• _Work request_: Could you restate word for word every line of the records below, from the first one to the one holding "moving = Ok o ∧"?

==== Records for processing

Lemma clear_idle_spec e :
  episode_wf e → ∃ e', replace (e <| idle_turn_since := 0 |>) = Ok e' ∧ episode_wf e' ∧ core e' = core e
    ∧ turn_ended_at e' = turn_ended_at e ∧ unavailable_since e' = unavailable_since e ∧ idle_turn_since e' = 0.
Proof.
  intros Hwf. pose proof (ewf_valid _ Hwf) as Hv.
  edestruct (replace_valid (e <| idle_turn_since := 0 |>)) as (e2 & E & -> & Hwf2).
  - solve_valid.
  - apply Hwf.
  - eexists; split_and!; [exact E|done| |done| |done].
    + unfold core. rewrite normalise_reason; [done|apply Hwf].
    + apply bound_unavailable_id; apply Hwf.
Qed.

(** ** The idle-turn rule *)

Lemma idle_turn_stall_spec e journal now th owed moving :
  episode_wf e → thresholds_wf th → 0 ≤ now → 0 ≤ owed → from_option snapshot_wf True journal →
  ∃ o, idle_turn_stall e journal now th owed moving = Ok o ∧
    from_option (λ r : ruling, episode_wf r.1.2 ∧ e_run_id r.1.2 = e_run_id e ∧
      last_progress_at r.1.2 = last_progress_at e) True o.
Proof.
  intros Hwf Hth Hnow Howed Hj. pose proof (ewf_valid _ Hwf) as Hv. unfold idle_turn_stall.
  destruct journal as [j|]; [|by eexists]. cbn in Hj. destruct (_ || _); [by eexists|].
  set (reference := Z.max _ _). cbv zeta.
  set (v := ladder _). set (why := if (_ && _) then _ else _).
  assert (0 ≤ reference) as Href by (pose proof (swf_since _ Hj); unfold reference; lia).
  destruct Hth. edestruct replace_valid as (e2 & E & Heq & Hwf2);
    [| |rewrite E; eexists; split; [reflexivity|]; cbn; by subst e2].
  - solve_valid; destruct v; try lia; apply or_time_nonneg; lia.
  - apply Hwf.
Qed.

(** ** The arms *)

(** A ruling over a well-formed episode of the same run. *)
Definition good_ruling (rid : string) (r : ruling) : Prop :=
  episode_wf r.1.2 ∧ e_run_id r.1.2 = rid.

(** An arm ends in a [replace] of a valid record. *)
Ltac arm_replace :=
  edestruct replace_valid as (? & -> & -> & ?);
  [ | | cbn [mbind res_bind]; eexists; split; [reflexivity|by split] ].

Lemma climb_quiet_spec e quiet reference th why :
  episode_wf e → thresholds_wf th → 0 ≤ reference →
  ∃ r, climb_quiet e quiet reference th why = Ok r ∧ good_ruling (e_run_id e) r.
Proof.
  intros Hwf [] Href. pose proof (ewf_valid _ Hwf) as Hv. unfold climb_quiet.
  destruct (_ <=? quiet); [arm_replace|destruct (_ <=? quiet); [arm_replace|]].
  1,3: solve_valid. 1,2: apply Hwf. eexists. split; [done|]. by split.
Qed.

Lemma thaw_spec e :
  episode_wf e → ∃ e', replace (e <| stall_frozen_since := 0 |>) = Ok e' ∧ episode_wf e' ∧
    e' = e <| stall_frozen_since := 0 |>.
Proof.
  intros Hwf. pose proof (ewf_valid _ Hwf) as Hv.
  edestruct (replace_valid (e <| stall_frozen_since := 0 |>)) as (e2 & E & -> & Hwf2).
  - solve_valid.
  - apply Hwf.
  - eexists; split_and!; [exact E|done|]. apply normalise_id. destruct Hwf; split; try done.
    solve_valid.
Qed.

Lemma arm_quiet_spec e evidence now th :
  episode_wf e → thresholds_wf th →
  ∃ r, arm_quiet e evidence now th = Ok r ∧ good_ruling (e_run_id e) r.
Proof.
  intros Hwf Hth. pose proof (ewf_valid _ Hwf) as Hv. unfold arm_quiet.
  pose proof (quiet_reference_nonneg e Hv) as Href.
  destruct (thaw_spec e Hwf) as (e1 & -> & Hwf1 & He1). cbn [mbind res_bind].
  assert (∃ e2, (if bool_decide (verdict e1 = CONFIRMED_STALL) && (confirmed_since e1 =? 0)
    then replace (e1 <| confirmed_since := quiet_reference e + suspect_after th + confirm_after th |>)
    else Ok e1) = Ok e2 ∧ episode_wf e2 ∧ e_run_id e2 = e_run_id e) as (e2 & -> & Hwf2 & Hr2).
  { destruct (_ && _); [|exists e1; by subst]. pose proof (ewf_valid _ Hwf1) as Hv1. destruct Hth.
    edestruct (replace_valid (e1 <| confirmed_since := quiet_reference e + suspect_after th + confirm_after th |>))
      as (e2 & E & -> & Hwf2); [solve_valid|apply Hwf1|]. eexists; split_and!; [exact E|done|by subst]. }
  cbn [mbind res_bind].
  destruct (climb_quiet_spec e2 (Z.max 0 (now - quiet_reference e)) (quiet_reference e) th
    ("strong quiet for " +:+ show_seconds (Z.max 0 (now - quiet_reference e)) +:+ "s with no advancement"))
    as ([[v e3] b] & -> & Hwf3 & Hr3); [done..|].
  eexists. split; [done|]. split; [done|]. cbn in *. congruence.
Qed.

Lemma arm_strong_spec e owned strong now th :
  episode_wf e → thresholds_wf th →
  ∃ r, arm_strong e owned strong now th = Ok r ∧ good_ruling (e_run_id e) r.
Proof.
  intros Hwf Hth. pose proof (ewf_valid _ Hwf) as Hv. unfold arm_strong.
  pose proof (quiet_reference_nonneg e Hv) as Href.
  destruct (thaw_spec e Hwf) as (e1 & -> & Hwf1 & He1). cbn [mbind res_bind].
  assert (e_run_id e1 = e_run_id e) as Hrun by (by subst). rewrite <-Hrun. clear He1.
  pose proof (ewf_valid _ Hwf1) as Hv1.
  destruct (bool_decide _); [destruct Hth; arm_replace; [solve_valid|apply Hwf1]|].
  destruct (_ && _); [destruct Hth; arm_replace; [solve_valid|apply Hwf1]|].
  destruct (within_ceiling _ _ _); [destruct Hth; arm_replace; [solve_valid|apply Hwf1]|].
  edestruct (climb_quiet_spec e1) as ([[v e3] b] & E & Hwf3 & Hr3); [done|exact Hth|exact Href|].
  rewrite E. eexists. split; [done|]. by split.
Qed.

========

• _Answer to the exercise_:
Lemma clear_idle_spec e :
  episode_wf e → ∃ e', replace (e <| idle_turn_since := 0 |>) = Ok e' ∧ episode_wf e' ∧ core e' = core e
    ∧ turn_ended_at e' = turn_ended_at e ∧ unavailable_since e' = unavailable_since e ∧ idle_turn_since e' = 0.
Proof.
  intros Hwf. pose proof (ewf_valid _ Hwf) as Hv.
  edestruct (replace_valid (e <| idle_turn_since := 0 |>)) as (e2 & E & -> & Hwf2).
  - solve_valid.
  - apply Hwf.
  - eexists; split_and!; [exact E|done| |done| |done].
    + unfold core. rewrite normalise_reason; [done|apply Hwf].
    + apply bound_unavailable_id; apply Hwf.
Qed.

(** ** The idle-turn rule *)

Lemma idle_turn_stall_spec e journal now th owed moving :
  episode_wf e → thresholds_wf th → 0 ≤ now → 0 ≤ owed → from_option snapshot_wf True journal →
  ∃ o, idle_turn_stall e journal now th owed moving = Ok o ∧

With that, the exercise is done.